━━━━━ Information given ━━━━━
Definition normaliseResourceOID (oid : bytes) : bytes :=
  match oid with
  | c :: _ => if negb (c =? dot) then str "." ++ oid else oid
  | [] => oid
  end.

(** A resource of the file: its OID key and its response. *)
Record DeviceResources := {
  oidIndex : gmap bytes bytes;
  sortedOIDs : list bytes;
  oidNextMap : gmap bytes bytes;
}.

(** The loop that fills [oidIndex] and [sortedOIDs]. *)
Fixpoint index_resources (snmp : list (bytes * bytes)) (index : gmap bytes bytes) (oids : list bytes)
    : gmap bytes bytes * list bytes :=
  match snmp with
  | [] => (index, oids)
  | (OID, Response) :: snmp' =>
      let oid := normaliseResourceOID OID in
      if beq oid sysNameOID || beq oid sysLocationOID then index_resources snmp' index oids
      else index_resources snmp' (<[oid := Response]> index) (oids ++ [oid])
  end.

(** [for i := 0; i < len-1; i++ { oidNextMap.Store(l[i], l[i+1]) }]. *)
Fixpoint link_next (l : list bytes) (m : gmap bytes bytes) : gmap bytes bytes :=
  match l with
  | a :: ((b :: _) as l') => link_next l' (<[a := b]> m)
  | _ => m
  end.

Definition buildResourceIndexes (snmp : list (bytes * bytes)) : DeviceResources :=
  let snmp := sort_by (fun a b => compareOIDsLexicographically (fst a) (fst b)) snmp in
  let '(index, oids) := index_resources snmp ∅ [] in
  let sorted := sort_by compareOIDsLexicographically oids in
  {| oidIndex := index; sortedOIDs := sorted; oidNextMap := link_next sorted ∅ |}.

(** ** The device as the SNMP server sees it *)

(** What the walk asks of the interface counters. *)
Record IfCounterOps := {
  hasRows : bool;
  firstDynOID : bytes;
  lastDynOID : bytes;
  NextDynamicOID : bytes -> bytes * bytes;
  GetDynamic : bytes -> bytes;
}.

Record MetricsCycler := {
  point : Z;
  metricValue : bytes -> Z -> bytes;
  ifCounters : option IfCounterOps;
}.

Record Device := {
  cachedSysName : option bytes;
  sysName : bytes;
  cachedSysLocation : option bytes;
  sysLocation : bytes;
  resources : DeviceResources;
  sortedMetricOIDs : list bytes;
  metricsCycler : option MetricsCycler;
  lldpGet : bytes -> bytes;
}.

Definition lldpRoot : bytes := str ".1.0.8802.1.1.2".
Definition ifAliasPrefix : bytes := str ".1.3.6.1.2.1.31.1.1.1.18.".
Definition isLLDPOID (oid : bytes) : bool := HasPrefix oid (lldpRoot ++ str ".").
Definition isIfAliasOID (oid : bytes) : bool := HasPrefix oid ifAliasPrefix.

Record kvOID := { kv_oid : bytes; kv_val : bytes }.

Definition metricsPoint (d : Device) : Z :=
  match metricsCycler d with Some mc => point mc | None => 0 end.

Definition currentSysName (d : Device) : bytes :=
  match cachedSysName d with Some v => v | None => sysName d end.
Definition currentSysLocation (d : Device) : bytes :=
  match cachedSysLocation d with Some v => v | None => sysLocation d end.

Definition ifCyclerOf (d : Device) : option IfCounterOps :=
  match metricsCycler d with Some mc => ifCounters mc | None => None end.

(** ** GET *)

(** The first value of a list of lookups that is not the empty string. *)
Definition findResponseAt (d : Device) (oid : bytes) (p : Z) : bytes :=
  if beq oid sysLocationOID then currentSysLocation d
  else if beq oid sysNameOID then currentSysName d
  else
  let metric := match metricsCycler d with Some mc => metricValue mc oid p | None => [] end in
  if negb (beq metric []) then metric else
  let counter := match ifCyclerOf d with Some ic => GetDynamic ic oid | None => [] end in
  if negb (beq counter []) then counter else
  let lldp := if isLLDPOID oid || isIfAliasOID oid then lldpGet d oid else [] in
  if negb (beq lldp []) then lldp else
  match oidIndex (resources d) !! oid with
  | Some response => response
  | None => valueNoSuchObject
  end.

(** ** GETNEXT *)

(** [for left < right { mid := (left + right) / 2; ... }] over the OIDs of a
    slice: the first position whose OID is greater than [cur].  [mid] is always
    below [right], so the default is never read. *)
Fixpoint search_loop (fuel : nat) (l : list bytes) (cur : bytes) (left right : nat) : nat :=
  match fuel with
  | O => left
  | S fuel' =>
      if (left <? right)%nat then
        let mid := ((left + right) / 2)%nat in
        if compareOIDs (nth mid l []) cur <=? 0
        then search_loop fuel' l cur (mid + 1)%nat right
        else search_loop fuel' l cur left mid
      else left
  end.
Definition searchAfter (l : list bytes) (cur : bytes) : nat := search_loop (length l) l cur 0 (length l).

Definition lldpNextFromServed (served : list kvOID) (currentOID : bytes) : bytes * bytes :=
  match served !! searchAfter (map kv_oid served) currentOID with
  | Some kv => (kv_oid kv, kv_val kv)
  | None => ([], [])
  end.

Definition overrideIfHC (ic : option IfCounterOps) (oid staticResp : bytes) : bytes :=
  match ic with
  | None => staticResp
  | Some ic =>
      if negb (HasPrefix oid (str ".1.3.6.1.2.1.2.2.1.")) &&
         negb (HasPrefix oid (str ".1.3.6.1.2.1.31.1.1.1.")) then staticResp
      else if negb (beq (GetDynamic ic oid) []) then GetDynamic ic oid else staticResp
  end.

Definition overrideLLDP (d : Device) (oid staticResp : bytes) : bytes :=
  if negb (isLLDPOID oid) && negb (isIfAliasOID oid) then staticResp
  else if negb (beq (lldpGet d oid) []) then lldpGet d oid else staticResp.

(** The pre-computed successor and its response, when both maps have one. *)
Definition precomputedNext (d : Device) (currentOID : bytes) : option (bytes * bytes) :=
  match oidNextMap (resources d) !! currentOID with
  | Some nextOID =>
      match oidIndex (resources d) !! nextOID with
      | Some response => Some (nextOID, response)
      | None => None
      end
  | None => None
  end.

(** [len(s) == 0 || next <= first || cur >= last]: no OID of the bracket can lie
    in the interval the fast path jumps over. *)
Definition bracketClear (empty : bool) (first last currentOID nextOID : bytes) : bool :=
  empty || (compareOIDs nextOID first <=? 0) || (0 <=? compareOIDs currentOID last).

Definition ifRows (d : Device) : option IfCounterOps :=
  match ifCyclerOf d with
  | Some ic => if hasRows ic then Some ic else None
  | None => None
  end.

Definition fastPath (d : Device) (currentOID : bytes) (lldpNext : bytes) : option (bytes * bytes) :=
  match precomputedNext d currentOID with
  | None => None
  | Some (nextOID, nextResp) =>
      let ms := sortedMetricOIDs d in
      let metricsClear := bracketClear (len ms =? 0) (hd [] ms) (List.last ms []) currentOID nextOID in
      let ifCyclerClear := match ifRows d with
                           | None => true
                           | Some ic => bracketClear false (firstDynOID ic) (lastDynOID ic) currentOID nextOID
                           end in
      let lldpClear := beq lldpNext [] || (0 <? compareOIDs lldpNext nextOID) in
      if metricsClear && ifCyclerClear && lldpClear
      then Some (nextOID, overrideLLDP d nextOID (overrideIfHC (ifCyclerOf d) nextOID nextResp))
      else None
  end.

(** The closure [consider] of the fallback for a device with no static OID. *)
Definition consider (currentOID : bytes) (best : bytes * bytes) (c : bytes * bytes) : bytes * bytes :=
  if (0 <? compareOIDs (fst c) currentOID) && (beq (fst best) [] || (compareOIDs (fst c) (fst best) <? 0))
  then c else best.

(** The first metric OID after the current one that has a value. *)
Fixpoint metricCandidate (mc : MetricsCycler) (p : Z) (currentOID : bytes) (ms : list bytes)
    : list (bytes * bytes) :=
  match ms with
  | [] => []
  | m :: ms' =>
      if (0 <? compareOIDs m currentOID) && negb (beq (metricValue mc m p) [])
      then [(m, metricValue mc m p)] else metricCandidate mc p currentOID ms'
  end.

Definition candidates (d : Device) (currentOID : bytes) (lldpNext : bytes * bytes) (p : Z)
    : list (bytes * bytes) :=
  let sorted := sortedOIDs (resources d) in
  (match precomputedNext d currentOID with
   | Some c => [c]
   | None =>
       match sorted !! searchAfter sorted currentOID with
       | Some staticOID =>
           if beq staticOID sysNameOID || beq staticOID sysLocationOID then []
           else match oidIndex (resources d) !! staticOID with
                | Some resp => [(staticOID, resp)]
                | None => []
                end
       | None => []
       end
   end) ++
  (if 0 <? compareOIDs sysNameOID currentOID then [(sysNameOID, currentSysName d)] else []) ++
  (if 0 <? compareOIDs sysLocationOID currentOID then [(sysLocationOID, currentSysLocation d)] else []) ++
  (match metricsCycler d with
   | Some mc => metricCandidate mc p currentOID (sortedMetricOIDs d)
   | None => []
   end) ++
  (match ifRows d with
   | Some ic => let '(o, v) := NextDynamicOID ic currentOID in if beq o [] then [] else [(o, v)]
   | None => []
   end) ++
  (if beq (fst lldpNext) [] then [] else [lldpNext]).

(** The lexicographically smallest candidate, the first of equal ones. *)
Fixpoint smallest (best : bytes * bytes) (cs : list (bytes * bytes)) : bytes * bytes :=
  match cs with
  | [] => best
  | c :: cs' => smallest (if compareOIDs (fst c) (fst best) <? 0 then c else best) cs'
  end.

Definition slowPath (d : Device) (currentOID : bytes) (lldpNext : bytes * bytes) (p : Z) : bytes * bytes :=
  if len (sortedOIDs (resources d)) =? 0 then
    let best := consider currentOID ([], []) (sysNameOID, currentSysName d) in
    let best := consider currentOID best (sysLocationOID, currentSysLocation d) in
    let best := if beq (fst lldpNext) [] then best else consider currentOID best lldpNext in
    if beq (fst best) [] then ([], valueEndOfMibView)
    else (fst best, overrideLLDP d (fst best) (snd best))
  else
    match candidates d currentOID lldpNext p with
    | [] => ([], valueEndOfMibView)
    | c :: cs =>
        let '(nextOID, response) := smallest c cs in
        (nextOID, overrideLLDP d nextOID (overrideIfHC (ifCyclerOf d) nextOID response))
    end.

Definition findNextOIDWithServed (d : Device) (currentOID : bytes) (lldpServed : list kvOID) (p : Z)
    : bytes * bytes :=
  let lldpNext := lldpNextFromServed lldpServed currentOID in
  match fastPath d currentOID (fst lldpNext) with
  | Some r => r
  | None => slowPath d currentOID lldpNext p
  end.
━━━━━
From the material above, copy exactly the lines between the line holding "Definition currentSysName (d" and the line holding "slice: the first", inclusive, and only those.

_Result of the task_.
Definition currentSysName (d : Device) : bytes :=
  match cachedSysName d with Some v => v | None => sysName d end.
Definition currentSysLocation (d : Device) : bytes :=
  match cachedSysLocation d with Some v => v | None => sysLocation d end.

Definition ifCyclerOf (d : Device) : option IfCounterOps :=
  match metricsCycler d with Some mc => ifCounters mc | None => None end.

(** ** GET *)

(** The first value of a list of lookups that is not the empty string. *)
Definition findResponseAt (d : Device) (oid : bytes) (p : Z) : bytes :=
  if beq oid sysLocationOID then currentSysLocation d
  else if beq oid sysNameOID then currentSysName d
  else
  let metric := match metricsCycler d with Some mc => metricValue mc oid p | None => [] end in
  if negb (beq metric []) then metric else
  let counter := match ifCyclerOf d with Some ic => GetDynamic ic oid | None => [] end in
  if negb (beq counter []) then counter else
  let lldp := if isLLDPOID oid || isIfAliasOID oid then lldpGet d oid else [] in
  if negb (beq lldp []) then lldp else
  match oidIndex (resources d) !! oid with
  | Some response => response
  | None => valueNoSuchObject
  end.

(** ** GETNEXT *)

(** [for left < right { mid := (left + right) / 2; ... }] over the OIDs of a
    slice: the first position whose OID is greater than [cur].  [mid] is always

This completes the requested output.